Floodwaters rose to the bottom of the first-floor doors, Harry said, causing only a negligible amount to seep into a crawl space below.
"Most of the historic floods in Ellicott City have come from the river up" into town, and not vice-versa, he said. "Now, there are more impervious surfaces in the area, like roads and parking lots, and it finally got to the point where the water had nowhere to go."
Even the marker by the railroad overpass – on which nearly 150 years' worth of major floodwater levels had been recorded – floated down the river, and only a couple pieces of it were recovered, he said.
Those sections are on loan to the Museum of Howard County History for an exhibit titled, "A River Runs Through It: The Floods of Ellicott City." The exhibit opened Nov. 12 and was in the works prior to the July 30 flood, the history museum's website states.
"The oldest flood marked on that pole took place in 1868, when about 25 feet of water rose up to the middle of the train station's second floor," Harry said.
Though the museum building wasn't harmed, the town resembled a scene out of a World War II documentary when business owners were allowed back in for the first time, he said.
"It looked like wartime, and I saw that Ed Lilley — our assistant site manager and unofficial mayor of Ellicott City, as I like to call him — was visibly shaken," Harry recalled of the pair's first glimpse of the flood's aftermath.
Lilley, whose ties to Main Street date back to 1969, formerly managed the Howard County Welcome Center in the old post office and has served on the board of the Ellicott City Partnership, which is organizing recovery efforts.
"Businesses that have opened are still scattered around town," Lilley said of the historic district's gradual reanimation. "We were happy with our re-launch of the museum, but it's going to be interesting around here for a while."
Due to the prolonged lack of access to the building, the extremely popular train garden made of plastic bricks won't be displayed this holiday season, Lilley said, but that didn't stop people from coming out in a show of support.
The museum sold 18 of its newly-available brass ornaments that are detailed replicas of the Ellicott City Station over the Thanksgiving weekend.

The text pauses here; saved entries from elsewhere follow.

(** * kinope.tempering: the REST2 system rewrite (RESTFactory)

    A shallow embedding of [kinope/tempering.py].  The simulation engine
    (OpenMM) is an external collaborator: its [System] and [Force] objects are
    modelled as records holding exactly what the factory reads and writes, and
    its algebraic expression language (the energy strings handed to the custom
    forces and the protocol strings) as a small syntax with an evaluator over
    the real numbers. *)

From Stdlib Require Import Reals Lra.
From stdpp Require Import gmap strings list list_numbers fin_maps.

Local Open Scope string_scope.
Local Open Scope R_scope.

(** ** The engine's expression language

    Energy functions and protocol functions are strings in the engine's
    expression language.  The factory only concatenates such strings; the
    syntax tree below is what the engine's parser makes of them. *)

Module Lepton.

Inductive expr : Type :=
| Num (c : R)
| Var (x : string)
| Add (a b : expr)
| Sub (a b : expr)
| Mul (a b : expr)
| Div (a b : expr)
| Sq (a : expr)                  (* a^2 *)
| Cos (a : expr)
| Exp (a : expr)
| Sqrt (a : expr)
| Delta (a : expr)               (* delta(x) = 1 if x = 0, else 0 *)
| Step (a : expr)                (* step(x) = 0 if x < 0, else 1 *)
| Select (c a b : expr).         (* select(x,y,z) = z if x = 0, else y *)

Definition env := list (string * R).

Fixpoint lookup_var (x : string) (rho : env) : option R :=
  match rho with
  | [] => None
  | (y, v) :: rho' => if String.eqb x y then Some v else lookup_var x rho'
  end.

Definition delta (x : R) : R := if Req_EM_T x 0 then 1 else 0.
Definition step (x : R) : R := if Rlt_dec x 0 then 0 else 1.
Definition select (x y z : R) : R := if Req_EM_T x 0 then z else y.

(** [eval] is partial: an unbound variable has no value, and neither has a
    quotient by zero or the square root of a negative number (in floating
    point these give an infinity or a NaN, which are not real numbers). *)
Fixpoint eval (rho : env) (e : expr) : option R :=
  match e with
  | Num c => Some c
  | Var x => lookup_var x rho
  | Add a b => x ← eval rho a; y ← eval rho b; Some (x + y)
  | Sub a b => x ← eval rho a; y ← eval rho b; Some (x - y)
  | Mul a b => x ← eval rho a; y ← eval rho b; Some (x * y)
  | Div a b => x ← eval rho a; y ← eval rho b;
               if Req_EM_T y 0 then None else Some (x / y)
  | Sq a => x ← eval rho a; Some (x * x)
  | Cos a => x ← eval rho a; Some (cos x)
  | Exp a => x ← eval rho a; Some (exp x)
  | Sqrt a => x ← eval rho a;
              if Rlt_dec x 0 then None else Some (sqrt x)
  | Delta a => x ← eval rho a; Some (delta x)
  | Step a => x ← eval rho a; Some (step x)
  | Select c a b => x ← eval rho c; y ← eval rho a; z ← eval rho b;
                    Some (select x y z)
  end.

(** An energy string is a main expression followed by [name = expr;]
    definitions.  The parser reads the definitions from the last one to the
    first, so a definition may use the names that follow it in the string. *)
Definition program : Type := expr * list (string * expr).

Fixpoint eval_defs (rho : env) (defs : list (string * expr)) : option env :=
  match defs with
  | [] => Some rho
  | (x, e) :: defs' =>
      rho' ← eval_defs rho defs';
      v ← eval rho' e;
      Some ((x, v) :: rho')
  end.

Definition run (rho : env) (p : program) : option R :=
  rho' ← eval_defs rho (snd p); eval rho' (fst p).

End Lepton.

(** ** The engine's objects, as far as the factory touches them *)

Module OpenMM.

Inductive NonbondedMethod : Type :=
| NoCutoff | CutoffNonPeriodic | CutoffPeriodic | Ewald | PME | LJPME.

#[global] Instance NonbondedMethod_eq_dec : EqDecision NonbondedMethod.
Proof. solve_decision. Defined.

Definition Vec3 : Type := R * R * R.

(** A parameter offset: (global parameter, index of the particle or
    exception, charge scale, sigma scale, epsilon scale). *)
Definition offset : Type := string * Z * R * R * R.

Record Nonbonded : Type := mkNonbonded {
  nonbondedMethod : NonbondedMethod;
  cutoffDistance : R;
  useSwitchingFunction : bool;
  switchingDistance : R;
  reactionFieldDielectric : R;
  ewaldErrorTolerance : R;
  pmeParameters : R * Z * Z * Z;
  useDispersionCorrection : bool;
  nbGlobalParameters : list (string * R);
  nbParticles : list (R * R * R);                    (* charge, sigma, epsilon *)
  particleOffsets : list offset;
  nbExceptions : list (Z * Z * R * R * R);           (* p1, p2, chargeProd, sigma, epsilon *)
  exceptionOffsets : list offset;
}.

(** A custom bonded force: an energy string, the names of the per-term
    parameters, the global parameters with their defaults, and the terms
    (participants and per-term parameter values). *)
Record Custom (P : Type) : Type := mkCustom {
  energyFunction : Lepton.program;
  perTermParameters : list string;
  globalParameters : list (string * R);
  terms : list (P * list R);
}.
Arguments mkCustom {P} _ _ _ _.
Arguments energyFunction {P} _.
Arguments perTermParameters {P} _.
Arguments globalParameters {P} _.
Arguments terms {P} _.

(** Force classes of the engine that the factory neither reads nor builds. *)
Inductive other_class : Type :=
| CMMotionRemover | AndersenThermostat | CustomExternalForce
| CustomNonbondedForce | GBSAOBCForce | CMAPTorsionForce | RBTorsionForce.

Inductive Force : Type :=
| HarmonicBondForce (bonds : list (Z * Z * R * R))              (* p1, p2, length, k *)
| HarmonicAngleForce (angles : list (Z * Z * Z * R * R))        (* p1, p2, p3, theta0, k *)
| PeriodicTorsionForce (torsions : list (Z * Z * Z * Z * Z * R * R))
                                                   (* p1..p4, periodicity, phase, k *)
| NonbondedForce (nb : Nonbonded)
| MonteCarloBarostat (pressure temperature : R) (frequency : Z)
| CustomBondForce (f : Custom (Z * Z))
| CustomAngleForce (f : Custom (Z * Z * Z))
| CustomTorsionForce (f : Custom (Z * Z * Z * Z))
| OtherForce (c : other_class).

The other available brass ornaments in the B&O series are the Roundhouse in Baltimore and the John T. Collinson Office Car.
The Ellicott City ornament costs $21.99, and a percentage of each sale through 2016 will be donated to flood recovery efforts.
During the museum's closure, former employee Amelia Youhn returned to take over as site manager and she's excited that the museum is open once again.
"The Festival of Trains and the Christmas holiday have always been big celebrations here, so it's very fitting that we are open again in time for those events," said Youhn, who is the daughter of two historians.
"No one wanted to be the only ones with their doors open, and we are still striving for normalcy on Main Street," she said of the decision to delay the museum's reopening.
"Residents know all the different businesses here, but we [managers] know the people behind the businesses as our neighbors," she said.
"There's still a sense of sadness and nostalgia" in the air about changes wrought by the tragedy – some temporary, some permanent.
"But we always come together as a community and support one another," Youhn said, "so we are cautiously optimistic about the future."